Cardiolipin interacts with beta‐2‐glycoprotein I and forms an open conformation–Mechanisms analyzed using hydrogen/deuterium exchange
Kuo‐Tung Tang, Ting‐Yuan Wu, Hsin‐Hua Chen, Chi‐Chen Lin, Yuan‐Hao Hsu
Abstract
Abstract Beta‐2‐glycoprotein I (β 2 GPI) is the major antigen for the antiphospholipid antibodies in the antiphospholipid syndrome. The exposed epitope in domain I of β 2 GPI can be recognized by the anti‐β 2 GPI antibody. Here, we prepared the anionic di‐oleoyl‐phosphatidylserine (DOPS) and cardiolipin (CL) liposomes to interact with the β 2 GPI. The conformational changes of β 2 GPI upon binding with the liposomes were analyzed using hydrogen/deuterium exchange mass spectrometry.

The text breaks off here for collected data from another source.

(* ===== verification/Tries.v ===== *)
(** * The tries of the filter

    User space fills the tries [filter_map] and [peer_filter_map] before the programs
    run.  Here is the update of a trie by a system call; [longest], which is the
    specification of a lookup in terms of the list of all updates; and the theorem
    that the two agree: a lookup finds the last update among those with the longest
    prefix that covers the key. *)
From S2P Require Import Prelude Machine Types Kernel Maps Safety.

(** ** Updates *)

(** The trie keys of a map. *)
Definition trie_key (m : mapname) : key m → filter_key_t :=
  match m with filter_map | peer_filter_map => λ k, k | _ => λ _, zeroed end.

(** Two keys of the same entry of a trie: as long, and equal so far. *)
Definition same_entry (e k : filter_key_t) : Prop :=
  fk_prefix_len e = fk_prefix_len k /\ covers e k.
#[export] Instance same_entry_dec e k : Decision (same_entry e k).
Proof. unfold same_entry. apply _. Defined.

Section Update.
Context `{Kernel}.
Implicit Types w : world.

(** Which keys an update of [k] takes out of the index. *)
Definition outdated (m : mapname) (ks : list (key m)) (k : key m) : list (key m) :=
  filter (λ e, same_entry (trie_key m e) (trie_key m k)) ks.

(** [Map.Update] with [UpdateAny], of a trie: a new element takes the place of the
    one with the same prefix. *)
Definition Update (m : mapname) (k : key m) (v : value m) w : Z * world :=
  let s := w_map w m in
  let '(verd, st) := k_admit m (st_index s) k (w_kst w) in
  match verd with
  | Accept ev =>
      (0, upd_kst st (upd_map m (cell_new s k 0 v (ev ++ outdated m (map_to_list (st_index s)).*1 k)) w))
  | Refuse e => (e, upd_kst st w)
  end.
End Update.

(** ** Same entries *)

Lemma covers_refl k : covers k k.
Proof. by split. Qed.
Lemma same_entry_refl k : same_entry k k.
Proof. split; [done|apply covers_refl]. Qed.
Lemma same_entry_sym e k : same_entry e k -> same_entry k e.
Proof. intros (Hl & _ & Hb). split; [done|]. split; [lia|]. by rewrite <- Hl. Qed.

Lemma covers_same e e' k :
  covers e k -> covers e' k -> fk_prefix_len e = fk_prefix_len e' -> same_entry e e'.
Proof. intros [_ He] [_ He'] Hl. split; [done|]. split; [lia|]. rewrite He, Hl. by symmetry. Qed.

Lemma same_entry_covers e e' k : same_entry e e' -> covers e' k -> covers e k.
Proof. intros (Hl & _ & Hb) [Hk Hk']. split; [lia|]. rewrite Hb, Hl. done. Qed.

(** ** The longest prefix among a list of updates *)

Section Longest.
Context {A : Type} (key_of : A → filter_key_t).

(** The last one of those with the longest prefix that covers [k]. *)
Definition longest_step (k : filter_key_t) (best : option A) (x : A) : option A :=
  if decide (covers (key_of x) k) then
    match best with
    | Some b => if fk_prefix_len (key_of x) <? fk_prefix_len (key_of b) then best else Some x
    | None => Some x
    end
  else best.
Definition longest (l : list A) (k : filter_key_t) : option A := foldl (longest_step k) None l.

Definition is_longest (l : list A) (k : filter_key_t) (x : A) : Prop :=
  ∃ i, l !! i = Some x /\ covers (key_of x) k /\
    ∀ j y, l !! j = Some y -> covers (key_of y) k ->
      fk_prefix_len (key_of y) <= fk_prefix_len (key_of x) /\
      ((i < j)%nat -> fk_prefix_len (key_of y) < fk_prefix_len (key_of x)).

Lemma longest_spec l k :
  match longest l k with
  | Some x => is_longest l k x
  | None => ∀ y, y ∈ l -> ~ covers (key_of y) k
  end.
Proof.
  unfold longest. induction l as [|y l IH] using rev_ind; cbn; [by intros y ?%elem_of_nil|].
  rewrite foldl_app. cbn. unfold longest_step at 1.
  destruct (decide (covers (key_of y) k)) as [Hy|Hy].
  - destruct (foldl (longest_step k) None l) as [b|].
    + destruct IH as (i & Hi & Hb & Hmax). assert (i < length l)%nat by by eapply lookup_lt_Some.
      destruct (_ <? _) eqn:E; bool_to_prop.
      * exists i. rewrite lookup_app_l by done. split_and!; [done..|]. intros j z [[Hj Hz]|[-> <-]]%lookup_snoc_Some Hc.
        { by eapply Hmax. }
        by split; [lia|].
      * exists (length l). rewrite lookup_app_r, Nat.sub_diag by done. split_and!; [done..|].
        intros j z [[Hj Hz]|[-> <-]]%lookup_snoc_Some Hc; [|split; lia].
        destruct (Hmax j z Hz Hc). split; lia.
    + exists (length l). rewrite lookup_app_r, Nat.sub_diag by done. split_and!; [done..|].
      intros j z [[Hj Hz]|[-> <-]]%lookup_snoc_Some Hc; [|split; lia].
      destruct (IH z); [by eapply list_elem_of_lookup_2|done].
  - destruct (foldl (longest_step k) None l) as [b|].
    + destruct IH as (i & Hi & Hb & Hmax). exists i. rewrite lookup_app_l by by eapply lookup_lt_Some.
      split_and!; [done..|]. intros j z [[Hj Hz]|[-> <-]]%lookup_snoc_Some Hc; [by eapply Hmax|done].
    + intros z [Hz|Hz]%elem_of_app; [by apply IH|]. by apply list_elem_of_singleton in Hz as ->.
Qed.
End Longest.

Lemma longest_fmap {A B} (f : A → B) (key_of : B → filter_key_t) l k :
  longest key_of (f <$> l) k = f <$> longest (λ x, key_of (f x)) l k.
Proof.
  unfold longest. induction l as [|x l IH] using rev_ind; [done|].
  rewrite fmap_app, !foldl_app, IH. cbn. unfold longest_step.
  destruct (foldl _ None l); cbn; by repeat case_match.
Qed.

(** ** A trie holds the updates that are in force *)

Lemma lpm_find {K : Kernel} {KL : KernelLaws K} (idx : gmap filter_key_t addr) k :
  match (e ← k_lpm (map_to_list idx).*1 k; idx !! e) with
  | Some p => ∃ e, idx !! e = Some p /\ covers e k /\
      ∀ e', is_Some (idx !! e') -> covers e' k -> fk_prefix_len e' <= fk_prefix_len e
  | None => ∀ e, is_Some (idx !! e) -> ~ covers e k
  end.
Proof.
  assert (Hin : ∀ e, e ∈ (map_to_list idx).*1 <-> is_Some (idx !! e)).
  { intros e. rewrite list_elem_of_fmap. split.
    - intros ([e' p] & -> & Hp%elem_of_map_to_list). by exists p.
    - intros [p Hp]. exists (e, p). by rewrite elem_of_map_to_list. }
  destruct (k_lpm _ k) as [e|] eqn:E; cbn [mbind option_bind].
  - apply lpm_some in E as (He & Hc & Hmax). apply Hin in He as [p Hp]. rewrite Hp. exists e.
    split_and!; [done..|]. intros e' He'. apply Hmax. by apply Hin.
  - intros e He. eapply lpm_none; [exact E|by apply Hin].
Qed.

Section Tries.
Context {K : Kernel} {KL : KernelLaws K} (m : mapname) (Htrie : map_type m = LPM_TRIE).
Implicit Types w : world.

(** An update is in force when none of the same entry came after it. *)
Definition in_force (l : list (key m * value m)) (x : key m * value m) : Prop :=
  ∃ i, l !! i = Some x /\
    ∀ j y, (i < j)%nat -> l !! j = Some y -> ~ same_entry (trie_key m y.1) (trie_key m x.1).

Definition trie_is (l : list (key m * value m)) w : Prop :=
  ∀ e v, (∃ p, st_index (w_map w m) !! e = Some p /\ cell_read (w_map w m) p 0 = v) <-> in_force l (e, v).

Lemma in_force_elem l x : in_force l x -> x ∈ l.
Proof. intros (i & Hi & _). by eapply list_elem_of_lookup_2. Qed.

Lemma in_force_unique l x y :
  in_force l x -> in_force l y -> same_entry (trie_key m x.1) (trie_key m y.1) -> x = y.
Proof.
  intros (i & Hi & Hx) (j & Hj & Hy) Hs. destruct (decide (i < j)%nat) as [Hlt|].
  { by destruct (Hx j y Hlt Hj); apply same_entry_sym. }
  destruct (decide (j < i)%nat) as [Hlt|]; [by destruct (Hy i x Hlt Hi)|].
  assert (i = j) as -> by lia. congruence.
Qed.

Lemma in_force_snoc l x y :
  in_force (l ++ [x]) y <-> y = x \/ (in_force l y /\ ~ same_entry (trie_key m x.1) (trie_key m y.1)).
Proof.
  split.
  - intros (i & [[Hi Hl]|[-> <-]]%lookup_snoc_Some & Hy); [right|by left].
    split; [exists i; split; [done|]|].
    + intros j z Hj Hz. apply (Hy j z Hj). rewrite lookup_app_l; [done|by eapply lookup_lt_Some].
    + apply (Hy (length l) x Hi). by rewrite lookup_app_r, Nat.sub_diag by done.
  - intros [->|[(i & Hi & Hy) Hs]].
    + exists (length l). rewrite lookup_app_r, Nat.sub_diag by done. split; [done|].
      intros j z Hj [[Hl _]|[-> _]]%lookup_snoc_Some; lia.
    + exists i. assert (i < length l)%nat by by eapply lookup_lt_Some. rewrite lookup_app_l by done.
      split; [done|]. intros j z Hj [[_ Hz]|[_ <-]]%lookup_snoc_Some; [by eapply Hy|done].
Qed.

(** The last of the longest updates is in force. *)
Lemma longest_in_force l k x :
  is_longest (λ x, trie_key m x.1) l k x -> in_force l x.
Proof.
  intros (i & Hi & Hc & Hmax). exists i. split; [done|]. intros j y Hj Hy Hs.
  destruct (Hmax j y Hy) as [_ Hlt]; [by eapply same_entry_covers|]. destruct Hs as [Hl _]. specialize (Hlt Hj). lia.
Qed.

Lemma lookup_foldr_delete_Some (idx : gmap (key m) addr) ev k p :
  foldr delete idx ev !! k = Some p <-> k ∉ ev /\ idx !! k = Some p.
Proof.
  induction ev as [|x ev IH]; cbn; [rewrite elem_of_nil; tauto|].
  rewrite lookup_delete_Some, IH, elem_of_cons. naive_solver.
Qed.

Lemma elem_of_outdated (idx : gmap (key m) addr) k e p :
  idx !! e = Some p ->
  e ∈ outdated m (map_to_list idx).*1 k <-> same_entry (trie_key m e) (trie_key m k).
Proof.
  intros He. unfold outdated. rewrite list_elem_of_filter. split; [tauto|]. intros Hs. split; [done|].
  apply list_elem_of_fmap. exists (e, p). split; [done|]. by apply elem_of_map_to_list.
Qed.

(** A successful update. *)
Record trie_updated (k : key m) (v : value m) w w' : Prop := {
  tu_entry p : st_index (w_map w' m) !! k = Some p -> cell_read (w_map w' m) p 0 = v;
  tu_there : is_Some (st_index (w_map w' m) !! k);
  tu_others e p : e <> k ->
    st_index (w_map w' m) !! e = Some p <->
    st_index (w_map w m) !! e = Some p /\ ~ same_entry (trie_key m e) (trie_key m k);
  tu_cells e p : st_index (w_map w m) !! e = Some p ->
    cell_read (w_map w' m) p 0 = cell_read (w_map w m) p 0;
  tu_maps m' : m' <> m -> w_map w' m' = w_map w m';
  tu_wf : world_wf w';
}.

Lemma Update_ok k v w w' : world_wf w -> Update m k v w = (0, w') -> trie_updated k v w w'.
Proof.
  intros Hw. pose proof (proj1 Hw m) as Hs. unfold Update.
  pose proof (admit_evicts m (st_index (w_map w m)) k (w_kst w)) as Hev.
  pose proof (admit_refuse m (st_index (w_map w m)) k (w_kst w)) as Hre.
  destruct (k_admit _ _ _ _) as [[ev|e] st]; cbn [fst] in *; intros [= E].
  2:{ destruct (Hre e eq_refl). lia. }
  rewrite (Hev ev eq_refl) in E by (rewrite Htrie; done). cbn [app] in E. subst w'.
  set (old := outdated m _ _).
  assert (E : ∀ m', w_map (upd_kst st (upd_map m (cell_new (w_map w m) k 0 v old) w)) m'
    = w_map (upd_map m (cell_new (w_map w m) k 0 v old) w) m') by done.
  split; try (intros *; rewrite E, upd_map_eq; unfold cell_read; cbn [st_index st_cells cell_new]).
  - rewrite lookup_insert_eq. intros [= <-]. by rewrite lookup_insert_eq.
  - by rewrite lookup_insert_eq.
  - intros Hne. rewrite lookup_insert_ne, lookup_foldr_delete_Some by done.
    split; intros [H1 H2]; (split; [|]); try done.
    + intros Hsame. by apply H1, (elem_of_outdated _ _ _ p).
    + intros Hin. by apply H2, (elem_of_outdated _ _ _ p H1).
  - intros He. apply (index_fresh _ Hs) in He. rewrite lookup_insert_ne; [done|]. intros [= Ep]. lia.
  - intros m' Hm. rewrite E. by apply upd_map_ne.
  - apply (upd_map_wf m (cell_new (w_map w m) k 0 v old) w); [done|by apply cell_new_wf|].
    by rewrite Htrie.
Qed.

Lemma trie_is_update l k v w w' :
  world_wf w -> trie_is l w -> Update m k v w = (0, w') -> trie_is (l ++ [(k, v)]) w'.
Proof.
  intros Hw Hl Hu. destruct (Update_ok k v w w' Hw Hu) as [Hv Hk Ho Hc _ _]. intros e u.
  rewrite in_force_snoc. cbn [fst]. destruct (decide (e = k)) as [->|Hne].
  - split.
    + intros (p & Hp & Hu'). left. f_equal. rewrite <- Hu'. by apply Hv.
    + intros [[= ->]|[_ Hn]]; [|by destruct Hn; apply same_entry_refl].
      destruct Hk as [p Hp]. exists p. split; [done|by apply Hv].
  - transitivity (in_force l (e, u) /\ ~ same_entry (trie_key m k) (trie_key m e)).
    2:{ split; [by right|]. intros [[= ? _]|?]; done. }
    rewrite <- (Hl e u). split.
    + intros (p & Hp & Hu'). apply (Ho e p Hne) in Hp as [Hp Hn]. split; [|by intros ?%same_entry_sym].
      exists p. split; [done|]. by rewrite <- (Hc e p Hp).
    + intros ((p & Hp & Hu') & Hn). exists p. rewrite (Ho e p Hne), (Hc e p Hp).
      split; [|done]. split; [done|]. by intros ?%same_entry_sym.
Qed.

Lemma trie_is_empty w : st_index (w_map w m) = ∅ -> trie_is [] w.
Proof.
  intros E e v. rewrite E. split; [by intros (p & Hp & _)|]. intros Hf%in_force_elem. by apply elem_of_nil in Hf.
Qed.

Lemma trie_is_ext l w w' : w_map w' m = w_map w m -> trie_is l w -> trie_is l w'.
Proof. unfold trie_is. by intros ->. Qed.

End Tries.

(** A lookup finds the last update among those with the longest prefix that covers
    the key. *)
Lemma trie_elem {K : Kernel} {KL : KernelLaws K} m l w cpu k :
  map_type m = LPM_TRIE -> trie_is m l w ->
  elem cpu m w k = snd <$> longest (λ x, trie_key m x.1) l (trie_key m k).
Proof.
  intros Hm Hl. set (s := w_map w m).
  assert (Hfind : match map_find m s k with
    | Some p => ∃ e, st_index s !! e = Some p /\ covers (trie_key m e) (trie_key m k) /\
        ∀ e', is_Some (st_index s !! e') -> covers (trie_key m e') (trie_key m k) ->
          fk_prefix_len (trie_key m e') <= fk_prefix_len (trie_key m e)
    | None => ∀ e, is_Some (st_index s !! e) -> ~ covers (trie_key m e) (trie_key m k)
    end).
  { clear Hl. unfold map_find. destruct m; try discriminate Hm; cbn [trie_key] in *; apply lpm_find. }
  assert (Hslot : slot m cpu = 0) by (unfold slot, is_percpu; by rewrite Hm).
  unfold elem. fold s. rewrite Hslot. pose proof (longest_spec (λ x, trie_key m x.1) l (trie_key m k)) as Hlong.
  destruct (longest _ l _) as [[e v]|]; cbn [fmap option_fmap option_map snd].
  - pose proof (longest_in_force m _ _ _ Hlong) as Hf. destruct Hlong as (i & Hi & Hc & Hmax). cbn [fst] in *.
    destruct (proj2 (Hl e v) Hf) as (p & Hp & Hv).
    destruct (map_find m s k) as [p'|]; [|by destruct (Hfind e); [eexists|]].
    destruct Hfind as (e' & Hp' & Hc' & Hmax'). cbn [mbind option_bind]. f_equal.
    assert (Hf' : in_force m l (e', cell_read s p' 0)) by (apply Hl; by exists p').
    pose proof (in_force_elem m _ _ Hf') as Hj. apply list_elem_of_lookup in Hj as [j Hj].
    assert (E : (e', cell_read s p' 0) = (e, v)); [|by injection E].
    apply (in_force_unique m l); [done..|]. apply covers_same with (trie_key m k); [done..|].
    destruct (Hmax j _ Hj Hc') as [? _]. specialize (Hmax' e). cbn [fst] in *.
    assert (is_Some (st_index s !! e)) by by eexists. specialize (Hmax' ltac:(done) Hc). lia.
  - destruct (map_find m s k) as [p'|]; [|done]. destruct Hfind as (e' & Hp' & Hc' & _).
    destruct (Hlong (e', cell_read s p' 0)); [|done]. apply (in_force_elem m). apply Hl. by exists p'.
Qed.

The exchange level of sequences 21–27 significantly increased after β 2 GPI had interacted with DOPS. This change indicated a reduced interaction between domain I and domain V, inferring to a protrusion of the sequences 21–27 from the ring conformation. After β 2 GPI had interacted with CL for 30 min, the exchange levels in 4 of the 5 domains increased significantly. The deuteration levels of sequences 1–20, 21–27, 196–205, 273–279 and 297–306 increased, suggesting that these regions had become more exposed, and the domain I was no longer in contact with domain V. The increasing deuteration levels in sequences 70–86, 153–162, 191–198, 196–205 and 273–279 indicated β 2 GPI undergoing conformational changes to expose these inner regions, suggesting a structural transition. Overall, DOPS and CL induced minor conformational changes of β 2 GPI at sequences 21–27 and forms an intermediate conformation after 10 min of interaction. After a complete protein–lipid interaction, high negatively charged CL membrane induced a major conformation transition of β 2 GPI.